Conversely incumbents have Teflon and can do all sorts of things, legal or otherwise, when the market is rising. The Dow is almost at 13,000 now. Should it break 13,000 ... an indication that Obama has the confidence of Wall Street will be it remaining above 11,000 as we go into vote. The 10,000 range means something of a contest leaning in direction of Romney. Anything in the 9,000 range means an insured Romney victory.

From Wall Streets perspective as of today ... both candidates will do nicely. Its just a question of how they dot their I's and cross their T's. Till then we will have this bread and circus election ... the bread of fundraising for the candidates and the circus of the campaigns ... which by and large has no substance or meaning at all beyond the inflammatory meant to frighten us into shelling out money for the various election funds and super pac's. One must remember in our market economy an elected official is a commodity and brand. There is money to made in the careful and well timed fluctuation of those brands value as measured on the spot market of what we call election polls.

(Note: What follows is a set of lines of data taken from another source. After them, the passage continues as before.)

Definition tfm_ps_test_1017_task_3 : P W unit :=
  let uid := TEST_UID_1 in
  status ← psa_ps_remove uid;
  FAIL_IF 995 (negb (status =? PSA_SUCCESS))
    "Remove should not fail with valid thread name";;
  ret_val TEST_PASSED.

Definition tfm_ps_test_1017 : P W unit :=
  tfm_ps_run_test HELPER_FILE "Thread_A" tfm_ps_test_1017_task_1;;
  return_unless_passed;;
  tfm_ps_run_test HELPER_FILE INVALID_THREAD_NAME tfm_ps_test_1017_task_2;;
  return_unless_passed;;
  tfm_ps_run_test HELPER_FILE "Thread_A" tfm_ps_test_1017_task_3.

Definition tfm_ps_test_1018_task_1 : P W unit :=
  let uid := TEST_UID_2 in
  let flags := PSA_STORAGE_FLAG_NONE in
  let data_len := WRITE_DATA_SIZE in
  let write_data := cstr WRITE_DATA in
  status ← psa_ps_set uid data_len (Some write_data) flags;
  FAIL_IF 1033 (negb (status =? PSA_SUCCESS))
    "Set should not fail with valid thread name";;
  ret_val TEST_PASSED.

Definition tfm_ps_test_1018_task_2 : P W unit :=
  let uid := TEST_UID_2 in
  status ← psa_ps_remove uid;
  FAIL_IF 1050 (negb (status =? PSA_ERROR_DOES_NOT_EXIST))
    "Remove should not succeed with invalid thread name";;
  ret_val TEST_PASSED.

Definition tfm_ps_test_1018_task_3 : P W unit :=
  let uid := TEST_UID_2 in
  status ← psa_ps_remove uid;
  FAIL_IF 1067 (negb (status =? PSA_SUCCESS))
    "Remove should not fail with valid thread name";;
  ret_val TEST_PASSED.

Definition tfm_ps_test_1018 : P W unit :=
  tfm_ps_run_test HELPER_FILE "Thread_A" tfm_ps_test_1018_task_1;;
  return_unless_passed;;
  tfm_ps_run_test HELPER_FILE INVALID_THREAD_NAME tfm_ps_test_1018_task_2;;
  return_unless_passed;;
  tfm_ps_run_test HELPER_FILE "Thread_A" tfm_ps_test_1018_task_3.

Definition tfm_ps_test_1019_task_1 : P W unit :=
  let uid := TEST_UID_3 in
  let flags := PSA_STORAGE_FLAG_NONE in
  let write_data := cstr "Thread A data" in
  status ← psa_ps_set uid (sizeof write_data) (Some write_data) flags;
  FAIL_IF 1104 (negb (status =? PSA_SUCCESS))
    "Set should not fail with valid UID";;
  ret_val TEST_PASSED.

Definition tfm_ps_test_1019_task_2 : P W unit :=
  let uid := TEST_UID_3 in
  let info := zero_info in
  let flags := PSA_STORAGE_FLAG_NONE in
  let data_len := WRITE_DATA_SIZE in
  let offset := 0 in
  let write_data := cstr WRITE_DATA in
  let read_data := cstr READ_DATA in
  let read_data_len := 0 in
  '(status, read_data, read_data_len) ←
    psa_ps_get uid offset data_len read_data 0 read_data_len;
  FAIL_IF 1129 (negb (status =? PSA_ERROR_DOES_NOT_EXIST))
    "Get should not find another thread's UID";;
  comp_result ← c_memcmp read_data 0 (cstr READ_DATA) 0 (sizeof read_data);
  FAIL_IF 1135 (negb (comp_result =? 0))
    "Read data should not have changed";;
  '(status, info) ← psa_ps_get_info uid info;
  FAIL_IF 1141 (negb (status =? PSA_ERROR_DOES_NOT_EXIST))
    "Get info should not find another thread's UID";;
  FAIL_IF 1147 (negb (info_size info =? 0) || negb (info_flags info =? 0))
    "Info should not have changed";;
  status ← psa_ps_remove uid;
  FAIL_IF 1153 (negb (status =? PSA_ERROR_DOES_NOT_EXIST))
    "Remove should not find another thread's UID";;
  status ← psa_ps_set uid data_len (Some write_data) flags;
  FAIL_IF 1160 (negb (status =? PSA_SUCCESS))
    "Set should not fail with valid UID";;
  '(status, read_data, read_data_len) ←
    psa_ps_get uid offset data_len read_data HALF_PADDING_SIZE read_data_len;
  FAIL_IF 1167 (negb (status =? PSA_SUCCESS))
    "Get should not fail with valid UID";;
  comp_result ← c_memcmp read_data 0 (cstr RESULT_DATA) 0 (sizeof read_data);
  FAIL_IF 1173 (negb (comp_result =? 0))
    "Read data should be equal to result data";;
  status ← psa_ps_remove uid;
  FAIL_IF 1180 (negb (status =? PSA_SUCCESS))
    "Remove should not fail with valid UID";;
  ret_val TEST_PASSED.

Definition tfm_ps_test_1019_task_3 : P W unit :=
  let uid := TEST_UID_3 in
  let info := zero_info in
  let flags := PSA_STORAGE_FLAG_NONE in
  let offset := 0 in
  let write_data := cstr "Thread A data" in
  let read_data := cstr READ_DATA in
  let read_data_len := 0 in
  let data_len := sizeof write_data in
  '(status, info) ← psa_ps_get_info uid info;
  FAIL_IF 1206 (negb (status =? PSA_SUCCESS))
    "Get info should not fail with valid UID";;
  FAIL_IF 1212 (negb (info_size info =? data_len) || negb (info_flags info =? flags))
    "Info should be equal to original info";;
  '(status, read_data, read_data_len) ←
    psa_ps_get uid offset data_len read_data 0 read_data_len;
  FAIL_IF 1219 (negb (status =? PSA_SUCCESS))
    "Get should not fail with valid UID";;
  comp_result ← c_memcmp read_data 0 write_data 0 data_len;
  FAIL_IF 1225 (negb (comp_result =? 0))
    "Read data should be equal to original write data";;
  status ← psa_ps_remove uid;
  FAIL_IF 1232 (negb (status =? PSA_SUCCESS))
    "Remove should not fail with valid UID";;
  ret_val TEST_PASSED.

Definition tfm_ps_test_1019 : P W unit :=
  tfm_ps_run_test HELPER_FILE "Thread_A" tfm_ps_test_1019_task_1;;
  return_unless_passed;;
  tfm_ps_run_test HELPER_FILE "Thread_B" tfm_ps_test_1019_task_2;;
  return_unless_passed;;
  tfm_ps_run_test HELPER_FILE "Thread_A" tfm_ps_test_1019_task_3.

Definition tfm_ps_test_1020_task_1 : P W unit :=
  let uid := TEST_UID_1 in
  let flags := PSA_STORAGE_FLAG_NONE in
  let write_data := cstr "A" in
  status ← psa_ps_set uid (sizeof write_data) (Some write_data) flags;
  FAIL_IF 1269 (negb (status =? PSA_SUCCESS))
    "Set should succeed for Thread_A";;
  ret_val TEST_PASSED.

Definition tfm_ps_test_1020_task_2 : P W unit :=
  let uid := TEST_UID_1 in
  let flags := PSA_STORAGE_FLAG_NONE in
  let write_data := cstr "B" in
  status ← psa_ps_set uid (sizeof write_data) (Some write_data) flags;
  FAIL_IF 1288 (negb (status =? PSA_SUCCESS))
    "Set should succeed for Thread_B";;
  ret_val TEST_PASSED.

Definition tfm_ps_test_1020_task_3 : P W unit :=
  let uid := TEST_UID_1 in
  let flags := PSA_STORAGE_FLAG_NONE in
  let write_data := cstr "HELLO" in
  status ← psa_ps_set uid (sizeof write_data) (Some write_data) flags;
  FAIL_IF 1307 (negb (status =? PSA_SUCCESS))
    "Second set should succeed for Thread_A";;
  ret_val TEST_PASSED.

Definition tfm_ps_test_1020_task_4 : P W unit :=
  let uid := TEST_UID_1 in
  let flags := PSA_STORAGE_FLAG_NONE in
  let write_data := cstr "WORLD_1234" in
  status ← psa_ps_set uid (sizeof write_data) (Some write_data) flags;
  FAIL_IF 1326 (negb (status =? PSA_SUCCESS))
    "Second set should succeed for Thread_B";;
  ret_val TEST_PASSED.

Definition tfm_ps_test_1020_task_5 : P W unit :=
  let uid := TEST_UID_1 in
  let offset := 0 in
  let write_data := cstr "HELLO" in
  let read_data := cstr READ_DATA in
  let read_data_len := 0 in
  '(status, read_data, read_data_len) ←
    psa_ps_get uid offset (sizeof write_data) read_data 0 read_data_len;
  FAIL_IF 1348 (negb (status =? PSA_SUCCESS))
    "Get should succeed for Thread_A";;
  comp_result ← c_memcmp read_data 0 write_data 0 (sizeof write_data);
  FAIL_IF 1354 (negb (comp_result =? 0))
    "Read data incorrect for Thread_A";;
  ret_val TEST_PASSED.

Definition tfm_ps_test_1020_task_6 : P W unit :=
  let uid := TEST_UID_1 in
  let offset := 0 in
  let write_data := cstr "WORLD_1234" in
  let read_data := cstr READ_DATA in
  let read_data_len := 0 in
  '(status, read_data, read_data_len) ←
    psa_ps_get uid offset (sizeof write_data) read_data 0 read_data_len;
  FAIL_IF 1376 (negb (status =? PSA_SUCCESS))
    "Get should succeed for Thread_B";;
  comp_result ← c_memcmp read_data 0 write_data 0 (sizeof write_data);
  FAIL_IF 1382 (negb (comp_result =? 0))
    "Read data incorrect for Thread_B";;
  status ← psa_ps_remove uid;
  FAIL_IF 1389 (negb (status =? PSA_SUCCESS))
    "Remove should work form Thread_B";;
  ret_val TEST_PASSED.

Speculating into the future with no crystal ball ... nor a memo from those in key positions to know ... I would think Obama will be the next President of the United States. While the US stock market should decline in the next few months in a dramatic leg down it will be answered with one of the following: The E.U. tanks sometime next year due to its economic crisis an money flows into our markets as a "safe haven" and stocks rise ... or ... as long as Industrial Capacity Utilization is under or at 80% or thereabouts quantitative easing will have no short term risk of hyperinflation.

And should Capacity Utilization rise above 80% the second Obama term will declare victory and dismantlement the stimulus plan, and when the domestic stock market decline again, take us into a war with Iran ... which would be the Romney agenda as well.

Still ... its important to think we have choice. The nation is built on us believing that is so.